(* ===== verification/StringOps.v ===== *)
(** What the operations of [String8.cpp] and [String16.cpp] have in common: a string
    shared, assigned, cleared and given back, and the texts of many strings whose
    blocks are shared in any way.  Both files repeat these operations with their own
    static empty string; [isz] is the size of their characters. *)

From S2P Require Import Prelude SharedBuffer StringMem.

Module SO.
Import SB SM.

Definition NO_ERROR : Z := 0.
Definition NO_MEMORY : Z := -12.

(** Changing a string, with an answer. *)
Abbreviation result R := (outcome (R * (Z * memory))).

Definition share (o : Z) (m : memory) : outcome (Z * memory) := let! m := acquire o m in Returned (o, m).
Definition assign_string (other mString : Z) (m : memory) : outcome (Z * memory) :=
  let! m := acquire other m in let! (_, m) := release mString false m in Returned (other, m).
Definition destroy_string (mString : Z) (m : memory) : outcome memory := let! (_, m) := release mString false m in Returned m.

Section Texts.
Context (isz : Z) (Hisz : 0 < isz ≤ 4) (gEmptyString : Z) (P : list Z → Prop).
Implicit Types (us : list Z) (xs t : list Z) (m : memory) (s : source).

Abbreviation becomes := (SM.becomes isz).

Definition getEmptyString (m : memory) : outcome (Z * memory) := share gEmptyString m.
Definition clear_string (mString : Z) (m : memory) : outcome (Z * memory) :=
  let! (_, m) := release mString false m in getEmptyString m.

Lemma to_u32 n : 0 ≤ n < 2 ^ 31 → u32 n = n.
Proof. clear. intros H. unfold u32. apply Z.mod_small. lia. Qed.

(** The strings [us], with the empty one among them. *)
Record strings (m : memory) (us : list Z) : Prop := {
  st_swf : swf isz 0 m us;
  st_empty : gEmptyString ∈ us;
  st_none : holds isz m gEmptyString [];
  st_plenty : plenty m
}.

(** A block with a whole text in it. *)
Record filled m q us u : Prop := {
  fi_open : ∃ b, opened isz m q b us ∧ data b = Some <$> (u ++ [0]) ∧ mSize b = isz * (Z.of_nat (length u) + 1) ∧ mSize b < 2 ^ 31;
  fi_plenty : plenty m
}.

(** Running a call on the strings that the variables hold; a new string comes to
    the front. *)
Definition at_string (ps : list Z) (i : nat) (f : Z → memory → outcome (Z * memory)) (m : memory) : outcome (Z * (list Z * memory)) :=
  let! p := oderef (ps !! i) in let! (q, m) := f p m in Returned (NO_ERROR, (<[i := q]> ps, m)).

Definition at_result (ps : list Z) (i : nat) (f : Z → memory → result Z) (m : memory) : outcome (Z * (list Z * memory)) :=
  let! p := oderef (ps !! i) in let! (status, (q, m)) := f p m in Returned (status, (<[i := q]> ps, m)).

Definition new_string (ps : list Z) (f : memory → outcome (Z * memory)) (m : memory) : outcome (Z * (list Z * memory)) :=
  let! (q, m) := f m in Returned (NO_ERROR, (q :: ps, m)).

(** What a call means for the texts. *)
Definition text (ts : list (list Z)) (i : nat) : list Z := default [] (ts !! i).

Definition there (ts : list (list Z)) (i : nat) : bool := (i <? length ts)%nat.

(** The variables [ps] hold the texts [ts]. *)
Record values (m : memory) (ps : list Z) (ts : list (list Z)) : Prop := {
  va_strings : strings m (gEmptyString :: ps);
  va_texts : Forall2 (holds isz m) ps ts;
  va_proper : Forall P ts
}.

Lemma becomes_strings m m' q us t : becomes m m' q us t → gEmptyString ∈ us → holds isz m gEmptyString [] → strings m' (q :: us).
Proof. intros (Hw & Hh & Hk & Hp) He H0. split; [done|by right|by apply Hk|done]. Qed.

(** One string is given back while another takes its place. *)
Lemma release_other m m1 q p us t : becomes m m1 q (p :: us) t → ∃ r m', release p false m1 = Returned (r, m') ∧ becomes m m' q us t.
Proof.
  intros (Hw & Hh & Hk & Hp). destruct (release_string isz 0 m1 p (q :: us)) as (r & m' & -> & Hw' & Hk' & Ha & _).
  { eapply swf_perm; [|exact Hw]. apply Permutation_swap. }
  exists r, m'. split; [done|]. split_and!; [done|apply Hk'; [by left|done]| |unfold plenty; by rewrite Ha].
  intros r' t' Hr Ht'. apply Hk'; [by right|]. apply Hk; [by right|done].
Qed.

Lemma holds_small m p t : holds isz m p t → isz * (Z.of_nat (length t) + 1) < 2 ^ 31.
Proof. intros (b & _ & _ & Hs & Hlt). lia. Qed.

Lemma share_spec m us p t : strings m us → p ∈ us → holds isz m p t → ∃ m', share p m = Returned (p, m') ∧ becomes m m' p us t.
Proof.
  intros [Hw He H0 Hp] Hin Ht. unfold share. destruct (acquire_string isz 0 m p us Hw Hin) as (m' & -> & Hw' & Hk & Ha). exists m'.
  split; [done|]. split_and!; [done|by apply Hk|done|unfold plenty; by rewrite Ha].
Qed.

Lemma getEmptyString_spec m us : strings m us → ∃ m', getEmptyString m = Returned (gEmptyString, m') ∧ becomes m m' gEmptyString us [].
Proof. intros Hs. apply share_spec; [done|apply Hs|apply Hs]. Qed.

(** A fresh block, filled. *)
Lemma new_block m us xs sz : strings m us → sz = isz * (Z.of_nat (length xs) + 1) → sz < 2 ^ 31 →
  ∃ p m1, alloc isz (u32 sz) m = Returned (p, m1) ∧ p ≠ 0 ∧ tkeeps isz m m1 us ∧
    ∃ m2 m3, store p 0 (Some <$> xs) m1 = Returned m2 ∧ store p (length xs) [Some 0] m2 = Returned m3 ∧ becomes m m3 p us xs.
Proof.
  intros [Hw He H0 Hp] Hsz Hlt. rewrite to_u32 by lia. destruct (alloc_string isz m us sz Hw Hp) as (p & m1 & -> & Ho & Hk & Hp1); [lia|].
  exists p, m1. split_and!; [done|apply (op_nz _ _ _ _ _ Ho)|done|].
  destruct (fill_rest isz m1 p _ us [] xs (replicate (S (length xs)) None) Ho) as (m2 & m3 & H2 & H3 & Hb); [|by rewrite length_replicate|cbn [mSize]; rewrite app_nil_l; lia|cbn [mSize]; lia|done|].
  - cbn [data fmap list_fmap app]. rewrite Hsz, cells_times by lia. f_equal. lia.
  - exists m2, m3. cbn [length Nat.add] in H2, H3. split_and!; [done|done|]. by apply (becomes_trans isz m m1).
Qed.

(** A block filled with the terminator among the characters. *)
Lemma new_block_whole m us xs sz : strings m us → sz = isz * (Z.of_nat (length xs) + 1) → sz < 2 ^ 31 →
  ∃ p m1, alloc isz (u32 sz) m = Returned (p, m1) ∧ p ≠ 0 ∧ tkeeps isz m m1 us ∧ ∃ m2, store p 0 (Some <$> (xs ++ [0])) m1 = Returned m2 ∧ becomes m m2 p us xs.
Proof.
  intros [Hw He H0 Hp] Hsz Hlt. rewrite to_u32 by lia. destruct (alloc_string isz m us sz Hw Hp) as (p & m1 & -> & Ho & Hk & Hp1); [lia|].
  exists p, m1. split_and!; [done|apply (op_nz _ _ _ _ _ Ho)|done|].
  destruct (store_middle isz m1 p _ us [] (replicate (S (length xs)) None) (Some <$> (xs ++ [0])) [] Ho) as (m2 & b2 & H2 & Ho2 & Hd2 & Hs2 & Hk2 & Hp2).
  - cbn [data app]. rewrite app_nil_r, Hsz, cells_times by lia. f_equal. lia.
  - rewrite length_replicate, length_fmap, length_app. cbn. lia.
  - exists m2. split; [done|]. cbn [app] in Hd2. rewrite app_nil_r in Hd2. apply (becomes_close isz m m2 p b2 us xs); [done|done|by rewrite Hs2|lia|by eapply tkeeps_trans|by apply Hp2].
Qed.

(** A string's block becomes its own and gets another size; the cells are at least
    the old text. *)
Lemma resize_spec m p us t n sz : strings m (p :: us) → holds isz m p t → sz = isz * Z.of_nat n → sz < 2 ^ 31 →
  ∃ q m' b, editResize isz p (u32 sz) m = Returned (q, m') ∧ q ≠ 0 ∧ opened isz m' q b us ∧ data b = resized n t ∧ mSize b = sz ∧ tkeeps isz m m' us ∧ plenty m'.
Proof.
  intros [Hw He H0 Hp] Ht Hsz Hn. rewrite to_u32 by lia. destruct (editResize_string isz Hisz m p us t (Z.of_nat n) Hw Ht Hp) as (q & m' & b & Hr & Ho & Hd & Hs & Hk & Hp'); [lia|lia|].
  rewrite Nat2Z.id in Hd. exists q, m', b. rewrite <-Hsz in Hr, Hs. split_and!; try done. apply (op_nz _ _ _ _ _ Ho).
Qed.

Lemma resized_grow n t : (length t < n)%nat → ∃ l, resized n t = (Some <$> t) ++ l ∧ length l = (n - length t)%nat.
Proof.
  intros Hn. unfold resized, resize_cells. rewrite length_fmap, length_app. cbn [length]. rewrite take_ge by (rewrite length_fmap, length_app; cbn; lia).
  exists (Some 0 :: replicate (n - (length t + 1)) None). rewrite fmap_app, <-app_assoc. split; [done|]. cbn [length]. rewrite length_replicate. lia.
Qed.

----

Repeat exactly, and only, the run of lines from the start of the material above through the line that holds "Abbreviation result R".

(* ===== verification/StringOps.v ===== *)
(** What the operations of [String8.cpp] and [String16.cpp] have in common: a string
    shared, assigned, cleared and given back, and the texts of many strings whose
    blocks are shared in any way.  Both files repeat these operations with their own
    static empty string; [isz] is the size of their characters. *)

From S2P Require Import Prelude SharedBuffer StringMem.

Module SO.
Import SB SM.

Definition NO_ERROR : Z := 0.
Definition NO_MEMORY : Z := -12.

(** Changing a string, with an answer. *)
Abbreviation result R := (outcome (R * (Z * memory))).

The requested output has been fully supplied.